Gather all lines in the entries below that include the word "targets".

((

(* ===== verification/Firewall.v ===== *)
(** * fwknox-firewall: rules and backends

    Models crates/fwknox-firewall/src/{error,rule,backend,mock,nftables}.rs.
    [FirewallBackend] is the trait, with the in-memory mock and the nftables
    backend as instances; [FirewallLaws] is what the daemon relies on, and the
    nftables backend discharges it from what a kernel promises. The [nftables]
    crate and the kernel are parameters. *)

From S2P Require Import Prelude RustStd Net Proto Config.

(** ** error.rs *)

Inductive FirewallError :=
  | Backend (msg : str)
  | RuleNotFound (handle : str)
  | InconsistentState (msg : str)
  | Unsupported (what : str).

#[global] Instance FirewallError_eq_dec : EqDecision FirewallError.
Proof. solve_decision. Defined.

Definition show_FirewallError (e : FirewallError) : str :=
  match e with
  | Backend m => lit "nftables backend failure: " ++ m
  | RuleNotFound h => lit "rule not found: " ++ h
  | InconsistentState m => lit "backend in inconsistent state: " ++ m
  | Unsupported w => lit "operation not supported: " ++ w
  end.

(** ** rule.rs *)

Record AccessRule := {
  rule_source_ip : IpAddr;
  rule_ports : list PortProto;
  rule_timeout : Duration;
  rule_comment : str;
}.

#[global] Instance AccessRule_eq_dec : EqDecision AccessRule.
Proof. solve_decision. Defined.

(** [RuleHandle(String)]. *)
Abbreviation RuleHandle := str (only parsing).

Definition RuleHandle_new (s : str) : RuleHandle := s.
Definition as_str (h : RuleHandle) : str := h.

(** ** backend.rs *)

Class FirewallBackend (B : Type) := {
  fw_init : B → B * result FirewallError unit;
  fw_open_access : B → AccessRule → B * result FirewallError RuleHandle;
  fw_remove_rule : B → RuleHandle → B * result FirewallError unit;
  fw_flush : B → B * result FirewallError unit;
}.

(** One open door: source address, protocol and destination port, as the
    firewall writes them. *)
Definition grant : Type := str * str * Z.

(** The doors a source gets when it asks for some ports. *)
Definition doors_of (source_ip : IpAddr) (ports : list PortProto) : list grant :=
  (λ pp, (show_ip source_ip, show_Protocol (proto pp), port pp)) <$> ports.

Definition rule_grants (r : AccessRule) : list grant := doors_of (rule_source_ip r) (rule_ports r).

(** What the daemon relies on: opening adds exactly the doors of the rule or,
    on error, none; nothing else ever opens a door. *)
Class FirewallLaws (B : Type) `{F : !FirewallBackend B} := {
  fw_doors : B → gset grant;
  fw_init_doors b : fw_doors (fw_init b).1 ⊆ fw_doors b;
  fw_open_ok b r b' h :
    fw_open_access b r = (b', Ok h) → fw_doors b' = fw_doors b ∪ list_to_set (rule_grants r);
  fw_open_err b r b' e : fw_open_access b r = (b', Err e) → fw_doors b' = fw_doors b;
  fw_remove_doors b h : fw_doors (fw_remove_rule b h).1 ⊆ fw_doors b;
  fw_flush_doors b : fw_doors (fw_flush b).1 ⊆ fw_doors b;
}.

(** ** mock.rs *)

Module Mock.

Record MockState := {
  initialized : bool;
  next_id : Z;
  rules : gmap str AccessRule;
}.

Definition mock_new : MockState := {| initialized := false; next_id := 0; rules := ∅ |}.

Definition is_initialized (s : MockState) : bool := initialized s.
Definition installed_rules (s : MockState) : gmap str AccessRule := rules s.

Definition mock_init (s : MockState) : MockState * result FirewallError unit :=
  ({| initialized := true; next_id := next_id s; rules := rules s |}, Ok ()).

Definition mock_open_access (s : MockState) (rule : AccessRule)
  : MockState * result FirewallError RuleHandle :=
  if negb (initialized s) then
    (s, Err (InconsistentState (lit "open_access called before init")))
  else
    let id := lit "mock-" ++ dec (next_id s) in
    ({| initialized := initialized s; next_id := wrap_u64 (next_id s + 1);
        rules := <[id := rule]> (rules s) |}, Ok id).

Definition mock_remove_rule (s : MockState) (handle : RuleHandle)
  : MockState * result FirewallError unit :=
  match rules s !! handle with
  | None => (s, Err (RuleNotFound handle))
  | Some _ =>
      ({| initialized := initialized s; next_id := next_id s; rules := delete handle (rules s) |},
       Ok ())
  end.

Definition mock_flush (s : MockState) : MockState * result FirewallError unit :=
  ({| initialized := false; next_id := next_id s; rules := ∅ |}, Ok ()).

#[global] Instance MockBackend : FirewallBackend MockState := {
  fw_init := mock_init;
  fw_open_access := mock_open_access;
  fw_remove_rule := mock_remove_rule;
  fw_flush := mock_flush;
}.

End Mock.

(** ** nftables.rs *)

(** *** The parts of the [nftables] crate's schema the backend builds; fields
    the source leaves [None] are left out, and [ExprOther] and [ObjOther]
    stand for every shape it never builds. *)

Inductive Expression :=
  | ExprString (s : str)
  | ExprNumber (n : Z)
  | ExprConcat (parts : list Expression)
  | ExprElem (val : Expression) (timeout : option Z)
  | ExprPayloadField (protocol field : str)
  | ExprMetaL4proto
  | ExprOther.

Inductive Statement :=
  | StmtMatchIn (left right : Expression)
  | StmtAccept.

Inductive NfListObject :=
  | NfTable (family name : str)
  | NfSet (family table name : str) (set_type : list str) (flags : list str)
      (elem : option (list Expression))
  | NfChain (family table name chain_type hook : str) (prio : Z) (policy : str)
  | NfRule (family table chain : str) (expr : list Statement)
  | NfElement (family table name : str) (elem : list Expression)
  | NfOther.

(** A batch is a list of commands; a listing holds plain objects. *)
Inductive NfObject :=
  | CmdAdd (o : NfListObject)
  | CmdDelete (o : NfListObject)
  | ListObject (o : NfListObject)
  | ObjOther.

Abbreviation Nftables := (list NfObject) (only parsing).

Inductive NftablesError :=
  | NftFailed (program hint stdout stderr : str)
  | NftOther (display : str).

(** [nftables::helper] on a kernel of type [K]. *)
Class NftHelper (K : Type) := {
  helper_apply_ruleset : Nftables → K → K * result NftablesError unit;
  helper_get_current_ruleset : K → result NftablesError Nftables;
}.

(** The trait [RulesetApplier]; its default [get_current] is [Unsupported]. *)
Class RulesetApplier (K : Type) := {
  ra_apply : Nftables → K → K * result FirewallError unit;
  ra_get_current : K → result FirewallError Nftables;
}.

Definition TABLE_NAME : str := lit "fwknox".
Definition SET_NAME : str := lit "fwknox_allow_v4".
Definition CHAIN_NAME : str := lit "input".
Definition INET : str := lit "inet".

Definition nftables_error_to_firewall `{UnicodeTables} (err : NftablesError) : FirewallError :=
  match err with
  | NftFailed program hint stdout stderr =>
      Backend (program ++ lit " failed while " ++ hint ++ lit ": stdout=" ++ debug_str stdout ++
               lit " stderr=" ++ debug_str stderr)
  | NftOther display => Backend display
  end.

Definition system_apply `{UnicodeTables} {K} `{NftHelper K} (rs : Nftables) (k : K)
  : K * result FirewallError unit :=
  let '(k, r) := helper_apply_ruleset rs k in (k, map_err nftables_error_to_firewall r).

Definition SystemApplier `{UnicodeTables} {K} `{NftHelper K} : RulesetApplier K := {|
  ra_apply := system_apply;
  ra_get_current k := map_err nftables_error_to_firewall (helper_get_current_ruleset k);
|}.

Definition stderr_indicates_missing_element (stderr : str) : bool :=
  let lower := to_ascii_lowercase stderr in
  str_contains lower (lit "no such file or directory") ||
  str_contains lower (lit "could not process rule") ||
  str_contains lower (lit "set element does not exist").

(** The searched text ends in two double quotes. *)
Definition backend_has_empty_stderr (msg : str) : bool :=
  str_contains msg (lit "stderr=" ++ [34; 34]).

(** The target one entry of a handle names, if it is well formed. *)
Definition handle_target (entry : str) : option grant :=
  match split_char 47 entry with
  | [ip; pr; p] =>
      match parse_uint u32_max p with Ok n => Some (ip, pr, n) | Err _ => None end
  | _ => None
  end.

(** The grant a listed set element stands for. *)
Definition element_grant (e : Expression) : option grant :=
  match e with
  | ExprConcat [ExprString ip; ExprString pr; ExprNumber n] => Some (ip, pr, n)
  | _ => None
  end.

Definition handle_has_present_elements (handle : RuleHandle) (ruleset : Nftables) : bool :=
  let targets := omap handle_target (split_char 44 handle) in
  if bool_decide (targets = []) then true
  else existsb (λ obj,
    match obj with
    | ListObject (NfSet _ _ name _ _ (Some elems)) =>
        bool_decide (name = SET_NAME) &&
        existsb (λ e, match element_grant e with
                      | Some g => existsb (λ t, bool_decide (t = g)) targets
                      | None => false
                      end) elems
    | _ => false
    end) ruleset.

(** The four objects [init] creates. *)
Definition init_ruleset : Nftables := [
  CmdAdd (NfTable INET TABLE_NAME);
  CmdAdd (NfSet INET TABLE_NAME SET_NAME
            [lit "ipv4_addr"; lit "inet_proto"; lit "inet_service"] [lit "timeout"] None);
  CmdAdd (NfChain INET TABLE_NAME CHAIN_NAME (lit "filter") (lit "input") 0 (lit "accept"));
  CmdAdd (NfRule INET TABLE_NAME CHAIN_NAME [
    StmtMatchIn
      (ExprConcat [ExprPayloadField (lit "ip") (lit "saddr"); ExprMetaL4proto;
                   ExprPayloadField (lit "th") (lit "dport")])
      (ExprString (lit "@" ++ SET_NAME));
    StmtAccept])
].

(** [u32::try_from(secs).unwrap_or(u32::MAX)]. *)
Definition timeout_secs (d : Duration) : Z := Z.min (as_secs d) u32_max.

(** One pass of the loop in [open_access]: the command and the handle part. *)
Definition open_element (octets : bytes) (timeout : Z) (pp : PortProto) : NfObject :=
  CmdAdd (NfElement INET TABLE_NAME SET_NAME [
    ExprElem
      (ExprConcat [ExprString (show_ipv4 octets); ExprString (show_Protocol (proto pp));
                   ExprNumber (port pp)])
      (Some timeout)]).
Definition handle_part (octets : bytes) (pp : PortProto) : str :=
  show_ipv4 octets ++ lit "/" ++ show_Protocol (proto pp) ++ lit "/" ++ dec (port pp).

Definition open_batch (octets : bytes) (rule : AccessRule) : Nftables :=
  open_element octets (timeout_secs (rule_timeout rule)) <$> rule_ports rule.
Definition open_handle (octets : bytes) (rule : AccessRule) : RuleHandle :=
  str_join (lit ",") (handle_part octets <$> rule_ports rule).

(** One pass of the loop in [remove_rule]. *)
Definition delete_element (handle entry : str) : result FirewallError NfObject :=
  match split_char 47 entry with
  | [ip; pr; p] =>
      n ← map_err (λ _, RuleNotFound handle) (parse_uint u16_max p);
      Ok (CmdDelete (NfElement INET TABLE_NAME SET_NAME
            [ExprConcat [ExprString ip; ExprString pr; ExprNumber n]]))
  | _ => Err (RuleNotFound handle)
  end.
Fixpoint delete_elements (handle : str) (entries : list str) : result FirewallError Nftables :=
  match entries with
  | [] => Ok []
  | e :: es => o ← delete_element handle e; os ← delete_elements handle es; Ok (o :: os)
  end.
Definition delete_batch (handle : RuleHandle) : result FirewallError Nftables :=
  delete_elements handle (split_char 44 handle).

))

## Answer space
  let targets := omap handle_target (split_char 44 handle) in
  if bool_decide (targets = []) then true
                      | Some g => existsb (λ t, bool_decide (t = g)) targets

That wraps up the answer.